# WORK ITEM:
Across the material below, how many lines contain the word "submitted"? Respond with the number only.

☆ ☆ ☆

(** admission by [fits_estimate] is sound for the real request. The submitted
    input (measured plus estimated tokens, unpadded), the output reserve and
    the separate reasoning together stay inside the context window with its
    1% framing headroom, and the input stays inside the provider's input
    limit; in recovery the compaction reserve is covered too. *)
Theorem fits_estimate_sound (m : ModelBudget) (e : InputEstimate) (reserve : N) (recovery : bool) :
  budget_wf m → measured e ≤ U64_MAX → estimated e ≤ U64_MAX →
  fits_estimate m e reserve recovery = true →
  measured e + estimated e + reserve + separate_reasoning m ≤ (context m * 99) `div` 100 ∧
  (∀ limit, input_limit m = Some limit → measured e + estimated e ≤ limit) ∧
  (recovery = true →
    measured e + estimated e + compaction_reserve m + separate_reasoning m ≤ context m).
Proof.
  intros (Hc & Hl & _ & _) Hm He [Hlim Hwin]%fits_estimate_spec.
  pose proof (padded_input_ge (estimated e) He) as Hge.
  unfold padded, saturating_add in *.
  assert (measured e + padded_input (estimated e) ≤ U64_MAX) by (destruct recovery; unfold U64_MAX in *; lia).
  split; [destruct recovery; lia|]. split.
  - intros limit Hlimit. specialize (Hlim limit Hlimit). specialize (Hl limit Hlimit). lia.
  - intros ->; lia.
Qed.

(** the output reserve is positive and within the model's own cap; the
    default one is at most a quarter of the context and 16384 tokens. The
    summarizer cap takes four fifths of it, never more than what is
    available, and its multiplication never overflows [u64]. *)
Theorem output_reserve_bounds (m : ModelBudget) (explicit : option N) (available cap scap : N) :
  output_reserve m explicit = Ok cap → summarizer_cap m available = Ok scap →
  0 < cap ∧ (∀ v, max_output m = Some v → cap ≤ v) ∧
  (explicit = None → cap ≤ context m `div` 4 ∧ cap ≤ 16384) ∧
  scap ≤ available ∧ scap ≤ 13107 ∧ scap * 5 ≤ context m.
Proof.
  unfold summarizer_cap. intros Hcap Hs.
  assert (∀ o c, output_reserve m o = Ok c → 0 < c ∧ (∀ v, max_output m = Some v → c ≤ v) ∧
    (o = None → c ≤ context m `div` 4 ∧ c ≤ 16384)) as Hres.
  { clear. intros [c|] r; unfold output_reserve; intros; simplify_result.
    - split; [done|]. split; [|done]. intros v Hv.
      by match goal with H : none_or _ _ = true |- _ =>
        apply none_or_true with (v:=v) in H; [simplify_result|] end.
    - split; [done|]. split; [intros v ->; simpl; lia|]. lia. }
  destruct (Hres _ _ Hcap) as (? & ? & ?). simplify_result.
  destruct (Hres _ _ Hr) as (? & ? & Hd). destruct (Hd eq_refl).
  case_decide; simplify_eq. do 3 (split; [done|]). lia.
Qed.

(** The multiplication in [summarizer_cap] never overflows. *)
Lemma summarizer_cap_no_panic m available s : summarizer_cap m available ≠ Err (Panic s).
Proof.
  unfold summarizer_cap, output_reserve, ensure.
  case_match eqn:E; simpl; [|done]. rewrite decide_True; [done|]. unfold U64_MAX. lia.
Qed.

(** ** Calibration by a provider measurement *)
Record RequestIdentity := {
  provider_instance : string; model : string; api_format : string;
  instructions_hash : string; tools_hash : string;
  projection_version : N; checkpoint : option string;
}.
#[export] Instance RequestIdentity_eq_dec : EqDecision RequestIdentity.
Proof. solve_decision. Defined.

Section measurement.
(** [SourceRef] is declared in [history.rs]; only its equality is used here. *)
Context {SourceRef : Type} `{!EqDecision SourceRef}.

Record InputMeasurement := {
  identity : RequestIdentity; prefix : list SourceRef; input_tokens : N;
}.

(** [sources.starts_with(&m.prefix)]. *)
Definition sources_start_with (prefix sources : list SourceRef) : bool :=
  bool_decide (take (length prefix) sources = prefix).

Definition estimate_input_parts (local_complete : N) (id : RequestIdentity)
    (sources : list SourceRef) (m : option InputMeasurement) (appended_local : N) : InputEstimate :=
  match m with
  | Some m =>
      if bool_decide (identity m = id) && sources_start_with (prefix m) sources
      then {| measured := input_tokens m; estimated := appended_local |}
      else local local_complete
  | None => local local_complete
  end.

Definition estimate_input (local_complete : N) (id : RequestIdentity)
    (sources : list SourceRef) (m : option InputMeasurement) (appended_local : N) : N :=
  total (estimate_input_parts local_complete id sources m appended_local).

Lemma sources_start_with_spec p l :
  sources_start_with p l = true ↔ ∃ rest, l = p ++ rest.
Proof.
  unfold sources_start_with. rewrite bool_decide_eq_true. split.
  - intros H. exists (drop (length p) l). by rewrite <-H at 1; rewrite take_drop.
  - intros [r ->]. apply take_app_length.
Qed.

(** a provider measurement calibrates the estimate exactly when it was
    taken for the same request identity and its sources are an unchanged
    prefix of the submitted ones; otherwise the local estimate is used and
    nothing of the measurement leaks into it. *)
Theorem estimate_input_parts_calibrated (local_complete appended : N) (id : RequestIdentity)
    (sources : list SourceRef) (m : InputMeasurement) :
  (identity m = id ∧ (∃ rest, sources = prefix m ++ rest) ∧
     estimate_input_parts local_complete id sources (Some m) appended =
       {| measured := input_tokens m; estimated := appended |}) ∨
  (¬ (identity m = id ∧ ∃ rest, sources = prefix m ++ rest) ∧
     estimate_input_parts local_complete id sources (Some m) appended =
       estimate_input_parts local_complete id sources None appended).
Proof.
  unfold estimate_input_parts. rewrite <-sources_start_with_spec.
  destruct (decide (identity m = id)) as [Hid|Hid].
  - rewrite (bool_decide_true _ Hid); simpl.
    destruct (sources_start_with _ _); [left; eauto|right; split; [by intros [_ ?]|done]].
  - rewrite (bool_decide_false _ Hid); simpl. right. split; [by intros [? _]|done].
Qed.
End measurement.

Inductive CacheAccounting := Included | Separate.

Definition normalized_input (input cache_read cache_write : option N)
    (accounting : CacheAccounting) : option N :=
  input ← input;
  match accounting with
  | Included => Some input
  | Separate =>
      cache_read ← cache_read;
      sum ← checked_add U64_MAX input cache_read;
      cache_write ← cache_write;
      checked_add U64_MAX sum cache_write
  end.

(** normalised input never invents a measurement and never double counts.
    It is the input itself when cache tokens are included in it, the exact
    sum when they are separate, and missing as soon as a part is missing or
    the sum leaves [u64]. *)
Theorem normalized_input_exact (input cache_read cache_write : option N) (v : N) :
  (normalized_input input cache_read cache_write Included = input) ∧
  (normalized_input input cache_read cache_write Separate = Some v ↔
    ∃ i r w, input = Some i ∧ cache_read = Some r ∧ cache_write = Some w ∧
      v = i + r + w ∧ i + r + w ≤ U64_MAX).
Proof.
  split; [by destruct input|].
  unfold normalized_input, checked_add.
  destruct input as [i|], cache_read as [r|], cache_write as [w|]; simpl;
    repeat (case_decide; simpl); split; try done; try naive_solver lia.
Qed.
End Budget.

(** ** Selection of the summarizer *)
Module Selection.
Inductive Transport := Api | Codex | Claude | OpenCode.
#[export] Instance Transport_eq_dec : EqDecision Transport.
Proof. solve_decision. Defined.

Record ModelSelection := {
  transport : Transport; instance : string; model_name : string; effort : option string;
}.
#[export] Instance ModelSelection_eq_dec : EqDecision ModelSelection.
Proof. solve_decision. Defined.

Record CompactionSettings := { selection : option ModelSelection }.

Definition effective_selection (current : ModelSelection)
    (general cli_override : option ModelSelection) : ModelSelection :=
  match transport current with
  | Api => default current general
  | _ => default current (match cli_override with Some o => Some o | None => general end)
  end.

Definition OPERATION_MILLIS : N := 60 * 60 * 1000.
Definition ATTEMPT_MILLIS : N := 5 * 60 * 1000.

Record OperationAdmission := {
  admitted : ModelSelection; admitted_at_ms : N; deadline_ms : N;
}.

Definition admit_operation (settings : CompactionSettings) (current : ModelSelection)
    (cli_override : option ModelSelection) (now_ms : N) : result failure OperationAdmission :=
  let sel := effective_selection current (selection settings) cli_override in
  ensure (negb (bool_decide (instance sel = "")) && negb (bool_decide (model_name sel = "")))
    (Bail "invalid explicit compaction selection");;
  Ok {| admitted := sel; admitted_at_ms := now_ms; deadline_ms := now_ms +₆₄ OPERATION_MILLIS |}.

(** the summarizer is one of the three configured selections taken whole
    (its transport, instance, model and effort are never mixed), an API turn
    never takes the CLI override, and an admitted operation names its
    instance and model and gets one hour unless the clock saturates. *)
Theorem admit_selects_whole (settings : CompactionSettings) (current : ModelSelection)
    (cli : option ModelSelection) (now : N) (a : OperationAdmission) :
  admit_operation settings current cli now = Ok a →
  (admitted a = current ∨ Some (admitted a) = selection settings ∨
     (Some (admitted a) = cli ∧ transport current ≠ Api)) ∧
  instance (admitted a) ≠ "" ∧ model_name (admitted a) ≠ "" ∧
  admitted_at_ms a = now ∧ (now + OPERATION_MILLIS ≤ U64_MAX → deadline_ms a = now + OPERATION_MILLIS).
Proof.
  unfold admit_operation, effective_selection. intros; simplify_result; simpl.
  split; [|split; [done|]]; [|split; [done|split; [done|word]]].
  destruct (transport current) eqn:Ht; destruct (selection settings), cli; simpl; auto.
Qed.
End Selection.

(** ** Witnesses: each property at a concrete input *)
Lemma sink_write_is_size_of_witness :
  Estimator.sink_write (Estimator.sink_write Estimator.default_size [104; 226]) [130; 172]
    = Estimator.size_of [104; 8364].
Proof.
  apply Estimator.sink_write_is_size_of; [|reflexivity|discriminate].
  repeat constructor; unfold is_scalar; lia.
Defined.

Lemma tokens_from_utf16_rounds_witness :
  4 * Estimator.tokens_from_utf16 6 ≤ 8 ∧ 8 < 4 * Estimator.tokens_from_utf16 6 + 4 ∧
  Estimator.tokens_from_utf16 6 ≤ Estimator.tokens_from_utf16 U64_MAX ∧
  Estimator.tokens_from_utf16 U64_MAX ≤ U64_MAX `div` 4 + 1.
Proof. apply (Estimator.tokens_from_utf16_rounds 6 U64_MAX); discriminate. Defined.

Definition small_budget : Budget.ModelBudget :=
  Budget.new_budget (Some 8000) (Some 7800) (Some 2000).

Lemma fits_estimate_sound_witness :
  7000 + 100 + 500 + 0 ≤ (8000 * 99) `div` 100 ∧
  (∀ limit, Budget.input_limit small_budget = Some limit → 7000 + 100 ≤ limit) ∧
  (false = true → 7000 + 100 + Budget.compaction_reserve small_budget + 0 ≤ 8000).
Proof.
  apply (Budget.fits_estimate_sound small_budget
           {| Budget.measured := 7000; Budget.estimated := 100 |} 500 false);
    [|discriminate..|reflexivity].
  split; [discriminate|]. split; [|split; [|discriminate]];
    intros v [= <-]; discriminate.
Defined.

Lemma output_reserve_bounds_witness :
  0 < 2000 ∧ (∀ v, Budget.max_output small_budget = Some v → 2000 ≤ v) ∧
  (@None N = None → 2000 ≤ 8000 `div` 4 ∧ 2000 ≤ 16384) ∧
  1600 ≤ 5000 ∧ 1600 ≤ 13107 ∧ 1600 * 5 ≤ 8000.
Proof. apply (Budget.output_reserve_bounds small_budget None 5000); reflexivity. Defined.

Lemma admit_selects_whole_witness :
  let cli := {| Selection.transport := Selection.Codex; Selection.instance := "cli";
                Selection.model_name := "m"; Selection.effort := None |} in
  let a := {| Selection.admitted := cli; Selection.admitted_at_ms := 5;
              Selection.deadline_ms := 3600005 |} in
  (Selection.admitted a = cli ∨ Some (Selection.admitted a) = None ∨
     (Some (Selection.admitted a) = None ∧ Selection.transport cli ≠ Selection.Api)) ∧
  Selection.instance cli ≠ "" ∧ Selection.model_name cli ≠ "" ∧ 5 = 5 ∧
  (5 + Selection.OPERATION_MILLIS ≤ U64_MAX → 3600005 = 5 + Selection.OPERATION_MILLIS).
Proof.
  intros cli a.
  apply (Selection.admit_selects_whole {| Selection.selection := None |} cli None 5 a).
  reflexivity.
Defined.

☆ ☆ ☆

# RESPONSE TO THIS EXERCISE:
2